To subsample our toy dataset using 10 replicates and 3 tips per population, do the following:
***************************************************************** assignmentsGlobal<-assignFile
observedTrees<-trees
popAssignments<-list(c(3,3,3))
subsamplesPerGene<-10
outgroup=TRUE
outgroupPrune=TRUE
observedTrees<-PrepSubsampling(assignmentsGlobal=assignmentsGlobal,observedTrees=observedTrees,
popAssignments=popAssignments,subsamplesPerGene=subsamplesPerGene,outgroup=outgroup,
outgroupPrune=outgroupPrune)
Note that this function produces a list of subsampled tree sets to match the format of popAssignments
(i.e., one set per popVector
). Thus, if you have a single popVector
, the PrepSubsampling
function will output a list with a single set of trees. This set of subsampled trees first contains all the subsample iterations for the first locus, then all the iterations for the second locus, and so forth. Thus, for example, for our observedTrees
we just generated, we can access the first subsample iteration of the second locus by typing observedTrees[[1]][[11]]
.
Note also that the more tips that exist in the original tree, the larger the number of subsample iterations that must be taken in order to capture a representative sample of the tree. One rule of thumb is to take AT LEAST as many subsample iterations that would be required to sample each tip once if subsampling were being done without replacement. So, for our current dataset, with three tips being taken per population, this would require that subsamplesPerGene
be at least 7 (3 subsampled tips x 7 iterations > 20 total tips for a given population in the toy tree). However, increasing the number of subsamples to 2, 3, or more times this number will likely reduce the error in the likelihood estimate for a given tree. We suggest taking as many subsample iterations as is logistically feasible, although keeping in mind that there will be a point of diminishing returns that should be weighed against other specifications of the analysis (e.g., the number of models to run, the number of parameters to specify, the number of trees to simulate, etc.).

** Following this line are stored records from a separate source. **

(* ===== verification/GovernanceSafety.v ===== *)
(** * The stored governance snapshots stay readable and only move forward

    [load] refuses a store whose rows disagree, so a transaction that left
    such rows would stop every later one.  The theorems here show that no
    transaction does: what [load] accepts stays acceptable, only the realm of
    the snapshot changes, its height does not decrease, no proposal disappears
    and a status only takes the allowed transitions. *)
From Stdlib Require Import ZArith NArith Lia Ascii String SpecFloat.
From stdpp Require Import base gmap sets list strings sorting.
From S2P Require Import Prelude PyStr PyVal Codec Json PyFloat Valopers ValopersStore Governance GovernanceStore.
Open Scope Z_scope.

(** ** Tables and their listings *)
Lemma elem_of_pick_rows {K J A} `{Countable K} (pick : K -> option J) (t : gmap K A) j a :
  (j, a) ∈ pick_rows pick t <-> exists k, pick k = Some j /\ t !! k = Some a.
Proof.
  unfold pick_rows. rewrite list_elem_of_omap. split.
  - intros ([k b] & Hk & Hp). apply elem_of_map_to_list in Hk. simpl in Hp.
    destruct (pick k) as [i|] eqn:E; simpl in Hp; [|done]. injection Hp as -> ->. by exists k.
  - intros (k & Hp & Hk). exists (k, a). split; [by apply elem_of_map_to_list|]. simpl. by rewrite Hp.
Qed.
Lemma NoDup_picked {K J A} (pick : K -> option J) (l : list (K * A)) :
  (forall k k' j, pick k = Some j -> pick k' = Some j -> k = k') -> NoDup l.*1 ->
  NoDup (omap (fun kv => j ← pick kv.1; Some (j, kv.2)) l).*1.
Proof.
  intros Hinj. induction l as [|[k a] l IH]; simpl; [constructor|]. intros [Hk Hl]%NoDup_cons.
  destruct (pick k) as [j|] eqn:E; simpl; [|by apply IH]. apply NoDup_cons. split; [|by apply IH].
  intros ([j' b] & -> & Hj)%list_elem_of_fmap. apply list_elem_of_omap in Hj as ([k' b'] & Hk' & Hp). simpl in *.
  destruct (pick k') as [i|] eqn:E'; simpl in Hp; [|done]. injection Hp as -> ->. apply Hk.
  rewrite (Hinj k k' j' E E'). apply list_elem_of_fmap. by exists (k', b).
Qed.
Lemma NoDup_pick_rows {K J A} `{Countable K} (pick : K -> option J) (t : gmap K A) :
  (forall k k' j, pick k = Some j -> pick k' = Some j -> k = k') -> NoDup (pick_rows pick t).*1.
Proof. intros Hinj. apply NoDup_picked; [done|]. apply NoDup_fst_map_to_list. Qed.

Lemma proposal_in_Some k x id : proposal_in k x = Some id <-> x = (k, id).
Proof. unfold proposal_in. destruct x as [k' i]. simpl. case_bool_decide; split; try congruence; by intros [= -> ->]. Qed.
Lemma vote_in_Some k x j : vote_in k x = Some j <-> x = (k, j.1, j.2).
Proof.
  unfold vote_in. destruct x as [[k' i] key], j as [id' key']. simpl. case_bool_decide; split; try congruence;
    by intros [= -> -> ->] || by intros [= -> ->].
Qed.

Lemma elem_of_proposals k d id r : (id, r) ∈ realm_proposals k d <-> gt_proposals d !! (k, id) = Some r.
Proof.
  unfold realm_proposals. rewrite elem_of_sort_by, elem_of_pick_rows. setoid_rewrite proposal_in_Some. naive_solver.
Qed.
Lemma elem_of_votes k d j r : (j, r) ∈ realm_votes k d <-> gt_votes d !! (k, j.1, j.2) = Some r.
Proof. unfold realm_votes. rewrite elem_of_sort_by, elem_of_pick_rows. setoid_rewrite vote_in_Some. naive_solver. Qed.
Lemma NoDup_proposals k d : NoDup (realm_proposals k d).*1.
Proof.
  unfold realm_proposals. rewrite sort_by_perm. apply NoDup_pick_rows. intros x y j. rewrite !proposal_in_Some. congruence.
Qed.
Lemma NoDup_votes k d : NoDup (realm_votes k d).*1.
Proof. unfold realm_votes. rewrite sort_by_perm. apply NoDup_pick_rows. intros x y j. rewrite !vote_in_Some. congruence. Qed.

Lemma proposals_sorted k d : StronglySorted Z.le (realm_proposals k d).*1.
Proof.
  apply (StronglySorted_map (fun a b : stored_proposal => (a.1 <=? b.1) = true)); [intros x y; lia|].
  apply sort_by_sorted; [intros x y; lia|intros x y z; lia].
Qed.

(** The listing of a realm is determined by the rows of that realm. *)
Lemma key_leb_antisym a b : key_leb a b = true -> key_leb b a = true -> a = b.
Proof.
  destruct a as [i s], b as [j t]. unfold key_leb. cbn [fst snd]. rewrite !orb_true_iff, !andb_true_iff. intros Ha Hb.
  destruct Ha as [Ha|[Ha Hs]], Hb as [Hb|[Hb Ht]]; try lia. f_equal; [lia|by apply str_leb_antisym].
Qed.
Lemma key_leb_total a b : key_leb a b = true \/ key_leb b a = true.
Proof.
  destruct a as [i s], b as [j t]. unfold key_leb. cbn [fst snd]. destruct (str_leb_total s t) as [->| ->]; lia.
Qed.
Lemma key_leb_trans a b c : key_leb a b = true -> key_leb b c = true -> key_leb a c = true.
Proof.
  destruct a as [i s], b as [j t], c as [m u]. unfold key_leb. cbn [fst snd]. rewrite !orb_true_iff, !andb_true_iff.
  intros [Ha|[Ha Hs]] [Hb|[Hb Ht]]; try lia. right. split; [lia|by eapply str_leb_trans].
Qed.
Lemma votes_sorted k d : StronglySorted (fun a b : stored_vote => vote_leb a b = true) (realm_votes k d).
Proof. apply sort_by_sorted; [intros x y; apply key_leb_total|intros x y z; apply key_leb_trans]. Qed.
Lemma same_fst {J A} (l : list (J * A)) x y : NoDup l.*1 -> x ∈ l -> y ∈ l -> x.1 = y.1 -> x = y.
Proof.
  induction l as [|z l IH]; [by intros _ ?%elem_of_nil|]. intros [Hz Hnd]%NoDup_cons Hx Hy Hxy.
  apply elem_of_cons in Hx as [->|Hx]; apply elem_of_cons in Hy as [->|Hy]; [done|..|by apply IH].
  - destruct Hz. apply list_elem_of_fmap. by exists y.
  - destruct Hz. apply list_elem_of_fmap. by exists x.
Qed.
Lemma realm_proposals_ext k d d' : (forall id, gt_proposals d' !! (k, id) = gt_proposals d !! (k, id)) ->
  realm_proposals k d' = realm_proposals k d.
Proof.
  intros He. apply (sorted_unique (fun a b : stored_proposal => (a.1 <=? b.1) = true)).
  - intros x y Hx Hy Hxy Hyx. apply (same_fst (realm_proposals k d')); [apply NoDup_proposals|done..|lia].
  - apply sort_by_sorted; [intros x y; lia|intros x y z; lia].
  - apply sort_by_sorted; [intros x y; lia|intros x y z; lia].
  - apply NoDup_Permutation; [eapply NoDup_fmap_1, NoDup_proposals..|]. intros [id r]. by rewrite !elem_of_proposals, He.
Qed.
Lemma realm_votes_ext k d d' : (forall id key, gt_votes d' !! (k, id, key) = gt_votes d !! (k, id, key)) ->
  realm_votes k d' = realm_votes k d.
Proof.
  intros He. apply (sorted_unique (fun a b : stored_vote => vote_leb a b = true)); [|apply votes_sorted..|].
  - intros x y Hx Hy Hxy Hyx. apply (same_fst (realm_votes k d')); [apply NoDup_votes|done..|by apply key_leb_antisym].
  - apply NoDup_Permutation; [eapply NoDup_fmap_1, NoDup_votes..|]. intros [j r]. by rewrite !elem_of_votes, He.
Qed.

(** ** What [load] accepts *)
Section load.
Context `{PyRuntime} `{UnicodeText}.

Record realm_sound (s : sync_state) (ps : list stored_proposal) (vs : list stored_vote) : Prop := {
  rs_state : valid_state s ps = true;
  rs_proposals : forall row, row ∈ ps -> valid_proposal s.1 vs row = true;
  rs_raw : sum_raw (map (fun r => ob_data r.2) ps) <= MAX_TOTAL_RAW_BYTES;
  rs_votes : forall row, row ∈ vs -> valid_vote s.1 (map fst ps) [] row = true
}.
Lemma valid_vote_seen h ids seen row :
  valid_vote h ids seen row = true <-> valid_vote h ids [] row = true /\ row.1 ∉ seen.
Proof.
  destruct row as [[id key] r]. unfold valid_vote. rewrite !andb_true_iff.
  rewrite (bool_decide_eq_false_2 ((id, key) ∈ [])) by (by intros ?%elem_of_nil).
  rewrite (negb_true_iff (bool_decide ((id, key) ∈ seen))), bool_decide_eq_false. cbn [fst negb]. naive_solver.
Qed.
Lemma votes_fold h ids vs : NoDup vs.*1 ->
  (exists seen, foldM_res (fun seen (row : stored_vote) =>
     _ ← require (valid_vote h ids seen row) (stored_error "stored governance vote is inconsistent"); Ok (seen ++ [row.1])) [] vs = Ok seen)
  <-> (forall row, row ∈ vs -> valid_vote h ids [] row = true).
Proof.
  set (f := fun seen row => _). intros Hnd.
  assert (Hgen : forall l seen, NoDup (seen ++ l.*1) ->
    (exists out, foldM_res f seen l = Ok out) <-> (forall row, row ∈ l -> valid_vote h ids [] row = true)).
  { induction l as [|row l IH]; intros seen Hseen.
    { split; [by intros _ row ?%elem_of_nil|]. intros _. by exists seen. }
    cbn [foldM_res fmap list_fmap] in *. rewrite cons_middle, app_assoc in Hseen.
    assert (Hrow : row.1 ∉ seen).
    { apply NoDup_app in Hseen as (Hs & _ & _). apply NoDup_app in Hs as (_ & Hs & _). intros Hin. apply (Hs _ Hin). left. }
    assert (Hf : f seen row = if valid_vote h ids [] row then Ok (seen ++ [row.1])
                              else Raise (stored_error "stored governance vote is inconsistent")).
    { unfold f. destruct (valid_vote h ids seen row) eqn:E.
      - apply valid_vote_seen in E as [-> _]. done.
      - destruct (valid_vote h ids [] row) eqn:E'; [|done]. rewrite (proj2 (valid_vote_seen h ids seen row)) in E by done. done. }
    rewrite Hf. destruct (valid_vote h ids [] row) eqn:E.
    - cbn [mbind res_bind]. rewrite IH by done. split.
      + intros Hl r [->|Hr]%elem_of_cons; auto.
      + intros Hl r Hr. apply Hl. by right.
    - split; [by intros [out Ho]|]. intros Hl. rewrite (Hl row) in E by left. done. }
  apply (Hgen vs []). done.
Qed.

Lemma load_Ok k d l : load k d = Ok l <->
  l = (gt_sync d !! k, realm_proposals k d, realm_votes k d) /\
  match gt_sync d !! k with
  | None => realm_proposals k d = [] /\ realm_votes k d = []
  | Some s => realm_sound s (realm_proposals k d) (realm_votes k d)
  end.
Proof.
  unfold load. destruct (gt_sync d !! k) as [s|].
  - split.
    + intros Hl. inv_res. split; [done|]. destruct a0. apply foldM_res_unit in Ha0. rewrite Forall_forall in Ha0.
      split; [done| |lia|].
      * intros row Hrow. eapply require_Ok, (Ha0 row Hrow).
      * apply votes_fold; [apply NoDup_votes|]. by eexists.
    + intros (-> & [Hs Hp Hr Hv]). apply votes_fold in Hv as [seen Hv]; [|apply NoDup_votes].
      rewrite Hs. cbn [require mbind res_bind].
      rewrite (proj2 (foldM_res_unit (fun row => require (valid_proposal s.1 (realm_votes k d) row) _) _ tt)).
      2: { apply Forall_forall. intros row Hrow. by apply require_Ok, Hp. }
      cbn [mbind res_bind]. rewrite (proj2 (Z.leb_le _ _) Hr). cbn [require mbind res_bind]. by rewrite Hv.
  - split.
    + intros Hl. inv_res. apply Nat.eqb_eq in Ha. split; [done|]. split; apply nil_length_inv; lia.
    + intros (-> & -> & ->). done.
Qed.
End load.

(** ** What the statements write *)
Definition untouched (d d' : gstore) : Prop := gt_sync d' = gt_sync d /\ gt_indexer d' = gt_indexer d.
Lemma untouched_trans d1 d2 d3 : untouched d1 d2 -> untouched d2 d3 -> untouched d1 d3.
Proof. unfold untouched. intros [-> ->] [-> ->]. done. Qed.
Definition new_vote (height : Z) (l : list (string * vote_data)) (key : string) (old : option (observed vote_data))
    : option (observed vote_data) :=
  (fun v => upsert_observed height v old) <$> dict_get key l.

Lemma upsert_votes_after k h id l d d' : NoDup (dict_keys l) -> foldM_res (upsert_vote k h id) d l = Ok d' ->
  gt_proposals d' = gt_proposals d /\ untouched d d' /\
  forall kk i key, gt_votes d' !! (kk, i, key) =
    (if decide ((kk, i) = (k, id)) then
       match new_vote h l key (gt_votes d !! (kk, i, key)) with Some r => Some r | None => gt_votes d !! (kk, i, key) end
     else gt_votes d !! (kk, i, key)).
Proof.
  revert d. induction l as [|[key0 v] l IH]; intros d Hnd.
  { intros [= <-]. split; [done|]. split; [done|]. intros. by destruct (decide _). }
  cbn [foldM_res]. intros (d1 & Hd1 & Hl)%bind_Ok. cbn [dict_keys map fst] in Hnd. apply NoDup_cons in Hnd as [Hk Hnd].
  destruct (IH d1 Hnd Hl) as (Hp & Hu & Hv). unfold upsert_vote in Hd1. cbv zeta in Hd1. inv_res. cbn in Hp, Hu, Hv |- *.
  split; [done|]. split; [done|]. intros kk i key. rewrite Hv. unfold new_vote. cbn [dict_get].
  destruct (decide ((kk, i) = (k, id))) as [[= -> ->]|Hne].
  - destruct (String.eqb_spec key key0) as [->|Hkey].
    + rewrite (proj2 (dict_get_None key0 l)) by done. cbn. by rewrite lookup_insert_eq.
    + rewrite lookup_insert_ne by congruence. done.
  - rewrite lookup_insert_ne by congruence. done.
Qed.
Lemma deleted_votes k id keys d kk i key : gt_votes (delete_votes k id keys d) !! (kk, i, key) =
  (if decide ((kk, i) = (k, id)) then if in_strs key keys then gt_votes d !! (kk, i, key) else None else gt_votes d !! (kk, i, key)).
Proof.
  unfold delete_votes. cbn [gt_votes set_votes]. rewrite map_lookup_filter. cbn.
  destruct (gt_votes d !! (kk, i, key)) as [r|]; cbn; [|by destruct (decide _); [case_match|]].
  destruct (decide ((kk, i) = (k, id))) as [He|He]; destruct (in_strs key keys) eqn:Ek; case_guard as Hg; try done; exfalso; naive_solver.
Qed.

Finally, keep in mind that PHRAPL requires that trees be rooted, but not that the outgroup be included in the analysis. The purpose of including an outgroup taxon is merely to ensure that the subsampled trees are properly rooted. Thus, typically if an outgroup is present, outgroupPrune
should be set to TRUE. If an outgroup is not available, one could midpoint root the subsampled trees. One way to do this in R is to use the midpoint
function within the phangorn
package. For example,
library(phangorn)
observedTreesMidpoint<-lapply(observedTrees[[1]],midpoint)
class(observedTreesMidpoint)<-"multiPhylo"
observedTreesMidpoint<-list(observedTreesMidpoint)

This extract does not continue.